I’ve contemplated how I’d feel about a trying a drug yet to gain FDA approval, in a drug trial, if I knew that there were no other options. I can’t honestly put myself into that mindset, since I don’t (yet) have the diagnosis. However, I am fairly sure I’d be researching drug trials, or would ask a family member to do so.

For people interested in drug trials, the Alzheimer’s Association has added a valuable tool to their Web site called TrialMatch. Considering the number of questions I receive from people asking how to become involved in drug trials, I expect this site to explode with inquiries.

To find out what the site offers, access it through the Alzheimer’s Association Web site or directly through TrialMatch.
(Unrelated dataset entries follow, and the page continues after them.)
(** * ok-circuit2: the MNA circuit solver, its transient driver and the editor

    A shallow embedding of [utils/solver.ts] ([solveCircuit],
    [gaussianElimination]), of the physics loop and the state handlers of
    [App.tsx], and of the mouse handlers of [components/CircuitCanvas.tsx].

    Numbers are JavaScript numbers, that is IEEE-754 binary64 values: they are
    modelled by Rocq's primitive floats.  Optional properties ([resistance?],
    [prevCurrent?], ...) are [option]s, [None] standing for [undefined].
    JavaScript [Map]s and [Set]s keyed by strings or node indices are finite
    maps and sets.

    The matrix [A], the vectors [Z], [x] and the working copy [M] are dense
    arrays of a fixed shape.  An access outside an array is where JavaScript
    either throws a [TypeError] (a missing row) or silently grows the array and
    feeds [undefined] into the arithmetic; the embedding reports every such
    access as [None], so a result [Some _] certifies that neither happened.
    Where the source itself guards a lookup with [|| 0], the embedding does
    the same and the lookup cannot fail.

    [Math.hypot], which ECMAScript leaves implementation-approximated, is a
    parameter of the development.

    The handlers of the editor are functions from the element list they are
    applied to ([prev] of [setComponents(prev => ...)]) to the next one.  What
    they take from outside is an argument: the id drawn from [Math.random],
    the pointer position, and the deep copy the drop handler makes through
    JSON.

    The last part of the definitions lays [solveCircuit] out over a heap of
    objects, to state what the call does to the objects it is handed. *)

From Stdlib Require Import Floats.
From stdpp Require Import gmap strings list fin_maps option.

Set Warnings "-inexact-float".
Local Open Scope float_scope.
Local Open Scope stdpp_scope.

(** ** JavaScript numbers *)

Abbreviation number := float.

(** [ToBoolean] of a number: [+0], [-0] and [NaN] are falsy. *)
Definition truthy (v : number) : bool :=
  negb (PrimFloat.eqb v 0 || PrimFloat.is_nan v).

(** [v || d] where [v] is a possibly [undefined] number. *)
Definition orNum (v : option number) (d : number) : number :=
  match v with
  | Some n => if truthy n then n else d
  | None => d
  end.

(** [a > b], [a < b] and [a !== b] on numbers. *)
Definition gt (a b : number) : bool := PrimFloat.ltb b a.
Definition lt (a b : number) : bool := PrimFloat.ltb a b.
Definition strictNe (a b : number) : bool := negb (PrimFloat.eqb a b).

(** ** The data model of [types.ts] *)

Inductive ComponentType :=
  | WIRE | RESISTOR | BATTERY | LIGHTBULB | SWITCH
  | VOLTMETER | AMMETER | CAPACITOR | INDUCTOR.

#[global] Instance ComponentType_eq_dec : EqDecision ComponentType.
Proof. solve_decision. Defined.

Record Point := mkPoint {
  pt_x : number;
  pt_y : number;
  pt_id : string
}.

Record Properties := mkProperties {
  resistance : option number;
  voltage : option number;
  isOpen : option bool;
  capacitance : option number;
  inductance : option number
}.

Record CircuitComponent := mkComponent {
  c_id : string;
  c_type : ComponentType;
  p1 : Point;
  p2 : Point;
  properties : Properties;
  current : number;
  voltageDrop : number;
  p1Potential : number;
  p2Potential : number;
  prevCurrent : option number;
  prevP1Potential : option number;
  prevP2Potential : option number
}.

Record SolverResult := mkResult {
  pointPotentials : gmap string number;
  componentCurrents : gmap string number
}.

(** [comp.type === T] *)
Definition isType (c : CircuitComponent) (t : ComponentType) : bool :=
  bool_decide (c_type c = t).

(** ** Constants of the solver *)

Definition EPSILON_RESISTANCE : number := 1e-6.
Definition INFINITE_RESISTANCE : number := 1e9.
Definition SNAP_DISTANCE : number := 10.

(** ** Dense arrays of fixed shape *)

Abbreviation vector := (list number).
Abbreviation matrix := (list (list number)).

(** [Array(n).fill(0)] and [Array(n).fill(0).map(() => Array(n).fill(0))] *)
Definition zeroVector (n : nat) : vector := replicate n 0.
Definition zeroMatrix (n : nat) : matrix := replicate n (zeroVector n).

(** [v[i]] *)
Definition vget (v : vector) (i : nat) : option number := v !! i.

(** [v[i] = f(v[i])] *)
Definition vupd (v : vector) (i : nat) (f : number → number) : option vector :=
  a ← v !! i; Some (<[i := f a]> v).

(** [A[i][j]] *)
Definition mget (A : matrix) (i j : nat) : option number :=
  row ← A !! i; row !! j.

(** [A[i][j] = f(A[i][j])] *)
Definition mupd (A : matrix) (i j : nat) (f : number → number) : option matrix :=
  row ← A !! i; row' ← vupd row j f; Some (<[i := row']> A).

(** A [forEach] or [for] loop whose body may fail, over the items [l]. *)
Fixpoint foldM {S X : Type} (body : S → X → option S) (s : S) (l : list X)
  : option S :=
  match l with
  | [] => Some s
  | a :: l' => s' ← body s a; foldM body s' l'
  end.

(** [for (let k = lo; k < hi; k++)] visits [range lo hi]. *)
Definition range (lo hi : nat) : list nat := seq lo (hi - lo).

(** ** 1. Identify nodes *)

(** An entry of [points]: [{ ...c.p1, compId: c.id }]. *)
Record TerminalRef := mkTerminalRef {
  t_id : string;
  t_x : number;
  t_y : number;
  t_compId : string
}.

Definition terminalOf (p : Point) (compId : string) : TerminalRef :=
  mkTerminalRef (pt_id p) (pt_x p) (pt_y p) compId.

(** [components.forEach(c => { points.push(p1 of c); points.push(p2 of c) })] *)
Definition pointsOf (components : list CircuitComponent) : list TerminalRef :=
  flat_map (λ c, [terminalOf (p1 c) (c_id c); terminalOf (p2 c) (c_id c)])
           components.

(** The mutable variables of the node-identification loop. *)
Record Topology := mkTopology {
  pointToNode : gmap string nat;
  nodeLocations : list (option (number * number));
  nodeCount : nat;
  assignedPoints : gset string
}.

Definition emptyTopology : Topology := mkTopology ∅ [] 0 ∅.

(** [arr[i] = v] on a JavaScript array that may grow: a write past the end
    leaves holes ([None]) in between. *)
Definition storeAt {X : Type} (arr : list (option X)) (i : nat) (v : X)
  : list (option X) :=
  if bool_decide (i < length arr)%nat then <[i := Some v]> arr
  else arr ++ replicate (i - length arr) None ++ [Some v].

(** ** The JavaScript heap

    Every object that exists at run time is a heap cell, addressed by a
    reference. *)

Abbreviation loc := positive.

(** A [CircuitComponent] object: [p1], [p2] and [properties] are references
    to further objects. *)
Record ComponentObject := mkComponentObject {
  o_id : string;
  o_type : ComponentType;
  o_p1 : loc;
  o_p2 : loc;
  o_properties : loc;
  o_current : number;
  o_voltageDrop : number;
  o_p1Potential : number;
  o_p2Potential : number;
  o_prevCurrent : option number;
  o_prevP1Potential : option number;
  o_prevP2Potential : option number
}.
The overview on TrialMatch states that “…More than 100 research studies pertaining to Alzheimer’s disease and related dementias are underway and recruiting volunteers. Alzheimer’s Association TrialMatch lets you search these trials…”

The site truthfully is easy to navigate and straight forward with the instructions about how to get on a drug trial, or for researchers, how to add a drug trial. I emphasize this, because many of us who search Web sites find their “simple” isn’t the same as our “simple.” The Alzheimer’s Association has done a superb job of designing the site to be user friendly, which is helpful for many elders who are fairly new to the Internet. For those who prefer the telephone, call the Alzheimer’s Association toll-free number at (800) 272-3900, 7 a.m. to 7 p.m. CT, Monday through Friday, to get more information or sign up for a trial.

These drug trails are thoroughly vetted. According to the site, “In order to be included in Alzheimer’s Association TrialMatch, trial sites must submit proof of their approval by an institutional review board (IRB).” Most of us would want some proof of a safety record before we get involved.

However, drug trails are called trials for a reason. They are part of the journey a new medication must take in order to become FDA approved. Therefore, there are always risks. My personal feeling is that even with nearly all FDA approved drugs, there are still risks and side effects. If I had a loved one diagnosed with Alzheimer’s disease, I’d want to know what is in the pipeline now, so we could at least get information and make an informed decision as to whether we would like to join a trial.

If you consider this route, you should have your loved one’s own doctor on board with your decision. Meanwhile, congratulations to the Alzheimer’s Association for their ongoing work to help people with this disease.